*** Opening of MATERIAL PROVIDED ***

(* ===== verification/Signature.v ===== *)
(** * internal/webhooks/signature.go: Standard Webhooks signatures *)
From S2P Require Import Prelude GoStrings Crypto.
From Stdlib Require Import Ascii.

Definition TimestampTolerance : Z := (5 * Minute)%Z.

Definition decodeSecret (secret : string) : string :=
  let s := TrimPrefix secret "whsec_" in
  match b64_decode s with Some b => b | None => s end.

(** [d := now.Sub(time.Unix(ts, 0))] lies in the tolerance window; the
    negation of an int64 wraps. *)
Definition fresh (d : Z) : bool :=
  if (d <? 0)%Z then negb (wrap64 (- d) >? TimestampTolerance)%Z
  else negb (d >? TimestampTolerance)%Z.

(** One space-separated signature: base64, or else hex. *)
Definition decode_signature (sig : string) : option string :=
  let sig := TrimPrefix sig "v1," in
  match b64_decode sig with
  | Some got => Some got
  | None => hex_DecodeString sig
  end.

Definition matches (mac sig : string) : bool :=
  match decode_signature sig with Some got => String.eqb got mac | None => false end.

Definition VerifyStandardWebhook (secret id timestamp signatureHeader payload : string) (now : Time) : bool :=
  if String.eqb secret "" || String.eqb id "" || String.eqb timestamp ""
     || String.eqb signatureHeader "" then false
  else match ParseInt timestamp with
  | None => false
  | Some ts =>
      if negb (fresh (time_Sub now (time_Unix ts))) then false
      else
        let mac := hmac sha256 (decodeSecret secret) (id ^^ "." ^^ timestamp ^^ "." ^^ payload) in
        existsb (matches mac) (Fields signatureHeader)
  end.

Definition SignStandardWebhook (secret id : string) (timestamp : Time) (payload : string) : string :=
  "v1," ^^ b64_encode (hmac sha256 (decodeSecret secret)
             (id ^^ "." ^^ FormatInt (Unix timestamp) ^^ "." ^^ payload)).

(** ** The window *)

(** [-d] is wrong for the smallest duration only. *)
Lemma fresh_spec d :
  int64 d -> fresh d = bool_decide (Z.abs d <= TimestampTolerance \/ d = - 2 ^ 63)%Z.
Proof.
  unfold fresh, int64. intros Hd.
  assert (HT : TimestampTolerance = 300000000000%Z) by reflexivity.
  rewrite !Z.gtb_ltb, bool_decide_decide.
  destruct (Z.ltb_spec d 0) as [Hneg|Hneg].
  - destruct (decide (d = - 2 ^ 63)%Z) as [->|Hne]; [by vm_compute|].
    rewrite wrap64_id by (unfold int64; lia).
    destruct (Z.ltb_spec TimestampTolerance (- d)), (decide _); simpl; lia || done.
  - destruct (Z.ltb_spec TimestampTolerance d), (decide _); simpl; lia || done.
Qed.

Lemma time_Sub_int64 t u : int64 (time_Sub t u).
Proof. unfold time_Sub, int64. lia. Qed.

(** The accepted clock skews between [now] and the claimed second [ts]. *)
Definition in_window (now : Time) (ts : Z) : Prop :=
  (Z.abs (now - time_Unix ts) <= TimestampTolerance \/ now - time_Unix ts <= - 2 ^ 63)%Z.

#[export] Instance in_window_dec now ts : Decision (in_window now ts).
Proof. unfold in_window. apply _. Defined.

Lemma fresh_in_window now ts :
  fresh (time_Sub now (time_Unix ts)) = bool_decide (in_window now ts).
Proof.
  rewrite fresh_spec by apply time_Sub_int64. apply bool_decide_ext.
  unfold in_window, time_Sub. assert (HT : TimestampTolerance = 300000000000%Z) by reflexivity. lia.
Qed.

(** ** Properties *)

(** C19: [VerifyStandardWebhook] accepts exactly the requests whose four
    inputs are present, whose timestamp is a decimal int64 in the window, and
    one of whose space-separated signatures decodes (base64, otherwise hex,
    after an optional [v1,]) to the HMAC-SHA256, under the decoded secret, of
    the id, the timestamp text and the payload joined by dots. *)
Theorem VerifyStandardWebhook_iff secret id timestamp header payload now :
  VerifyStandardWebhook secret id timestamp header payload now = true <->
  secret <> "" /\ id <> "" /\ timestamp <> "" /\ header <> ""
  /\ (exists ts, ParseInt timestamp = Some ts /\ in_window now ts)
  /\ exists sig, In sig (Fields header)
     /\ decode_signature sig
        = Some (hmac sha256 (decodeSecret secret) (id ^^ "." ^^ timestamp ^^ "." ^^ payload)).
Proof.
  unfold VerifyStandardWebhook.
  rewrite <- !String.eqb_neq.
  destruct (String.eqb secret ""), (String.eqb id ""), (String.eqb timestamp ""),
    (String.eqb header ""); simpl orb; cbv match; try (split; [done|intuition congruence]).
  destruct (ParseInt timestamp) as [ts|].
  2: { split; [done|]. by intros (_ & _ & _ & _ & (ts & [=] & _) & _). }
  rewrite fresh_in_window. destruct (decide (in_window now ts)) as [Hw|Hw].
  - rewrite bool_decide_true by done. simpl negb. cbv match. rewrite existsb_exists.
    split.
    + intros (sig & Hin & Hm). repeat split; try done; [by exists ts|]. exists sig. split; [done|].
      unfold matches in Hm. destruct (decode_signature sig); [|done].
      by apply String.eqb_eq in Hm as ->.
    + intros (_ & _ & _ & _ & _ & sig & Hin & Hd). exists sig. split; [done|].
      unfold matches. rewrite Hd. apply String.eqb_refl.
  - rewrite bool_decide_false by done. simpl negb. cbv match. split; [done|].
    by intros (_ & _ & _ & _ & (ts' & [= <-] & Hw') & _).
Qed.

Lemma decode_signature_signed m : decode_signature ("v1," ^^ b64_encode m) = Some m.
Proof. unfold decode_signature. by rewrite TrimPrefix_append, b64_decode_encode. Qed.

Lemma time_Unix_exact ts : (0 <= ts < 2 ^ 62)%Z -> time_Unix ts = (ts * Second)%Z.
Proof. intros H. unfold time_Unix. rewrite wrap64_id by (unfold int64; lia). lia. Qed.

Lemma FormatInt_nonempty z : int64 z -> FormatInt z <> "".
Proof. intros Hz E. pose proof (ParseInt_FormatInt z Hz) as HP. by rewrite E in HP. Qed.

(** A signature made for the second [ts] is accepted exactly in its window. *)
Lemma Verify_signed secret id ts payload now :
  secret <> "" -> id <> "" -> int64 ts ->
  VerifyStandardWebhook secret id (FormatInt ts)
    ("v1," ^^ b64_encode (hmac sha256 (decodeSecret secret) (id ^^ "." ^^ FormatInt ts ^^ "." ^^ payload)))
    payload now = bool_decide (in_window now ts).
Proof.
  intros Hs Hi Hts. unfold VerifyStandardWebhook.
  set (mac := hmac sha256 _ _). set (header := "v1," ^^ b64_encode mac).
  assert (Hh : header <> "") by done.
  rewrite (proj2 (String.eqb_neq _ _) Hs), (proj2 (String.eqb_neq _ _) Hi),
    (proj2 (String.eqb_neq _ _) (FormatInt_nonempty ts Hts)), (proj2 (String.eqb_neq _ _) Hh).
  cbn [orb]. rewrite ParseInt_FormatInt, fresh_in_window by done.
  rewrite Fields_visible; [|unfold header; by rewrite all_visible_append, b64_encode_visible|done].
  cbn [existsb]. unfold matches, header. rewrite decode_signature_signed, String.eqb_refl.
  by destruct (bool_decide (in_window now ts)).
Qed.

(** C20: what [SignStandardWebhook] signs, [VerifyStandardWebhook] accepts,
    whatever the secret, id and payload, for five minutes around the signing
    second and (until the year 2116) at no other time. *)
Theorem Sign_then_Verify secret id ts payload now :
  secret <> "" -> id <> "" ->
  (0 <= Unix ts)%Z -> (Unix ts * Second <= 2 ^ 62)%Z -> (0 <= now <= 2 ^ 62)%Z ->
  VerifyStandardWebhook secret id (FormatInt (Unix ts))
    (SignStandardWebhook secret id ts payload) payload now
  = bool_decide (Z.abs (now - Unix ts * Second) <= TimestampTolerance)%Z.
Proof.
  intros Hs Hi H0 H1 Hn. assert (HS : Second = 1000000000%Z) by reflexivity.
  unfold SignStandardWebhook. rewrite (Verify_signed secret id (Unix ts) payload now Hs Hi) by (unfold int64; lia).
  assert (HT : TimestampTolerance = 300000000000%Z) by reflexivity.
  apply bool_decide_ext. unfold in_window. rewrite time_Unix_exact by lia. lia.
Qed.

(** The window check is not sound at the end of the clock: [Sub]
    saturates at the smallest duration, whose negation is itself, so a correct
    signature over a timestamp more than 292 years ahead is accepted. *)
Theorem far_future_timestamp_accepted secret id ts payload now :
  secret <> "" -> id <> "" -> (0 <= now)%Z -> (now + 2 ^ 63 <= ts * Second)%Z -> (ts < 2 ^ 62)%Z ->
  VerifyStandardWebhook secret id (FormatInt ts)
    (SignStandardWebhook secret id (ts * Second) payload) payload now = true.
Proof.
  intros Hs Hi H0 H1 Hn. assert (HS : Second = 1000000000%Z) by reflexivity.
  assert (HU : Unix (ts * Second) = ts) by (unfold Unix; apply Z.div_mul; lia).
  unfold SignStandardWebhook. rewrite HU, (Verify_signed secret id ts payload now Hs Hi) by (unfold int64; lia).
  apply bool_decide_true. right. rewrite time_Unix_exact by lia. lia.
Qed.

(** ** Witnesses *)
Lemma Sign_then_Verify_witness :
  VerifyStandardWebhook "whsec_c2VjcmV0" "msg_1" "1700000000"
    (SignStandardWebhook "whsec_c2VjcmV0" "msg_1" (1700000000 * Second) "{}") "{}"
    (1700000300 * Second) = true.
Proof.
  change "1700000000" with (FormatInt (Unix (1700000000 * Second))).
  rewrite Sign_then_Verify; try (vm_compute; (reflexivity || discriminate)).
  split; vm_compute; discriminate.
Defined.

Lemma far_future_timestamp_accepted_witness :
  VerifyStandardWebhook "s" "msg_1" (FormatInt 20000000000)
    (SignStandardWebhook "s" "msg_1" (20000000000 * Second) "{}") "{}" (1700000000 * Second) = true.
Proof. apply far_future_timestamp_accepted; (discriminate || (vm_compute; (reflexivity || discriminate))). Defined.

*** Close of MATERIAL PROVIDED ***

# WORK REQUEST:
In the entries above, identify each line that includes the string "discriminate", then copy it.

# ANSWER SECTION:
  rewrite Sign_then_Verify; try (vm_compute; (reflexivity || discriminate)).
  split; vm_compute; discriminate.
Proof. apply far_future_timestamp_accepted; (discriminate || (vm_compute; (reflexivity || discriminate))). Defined.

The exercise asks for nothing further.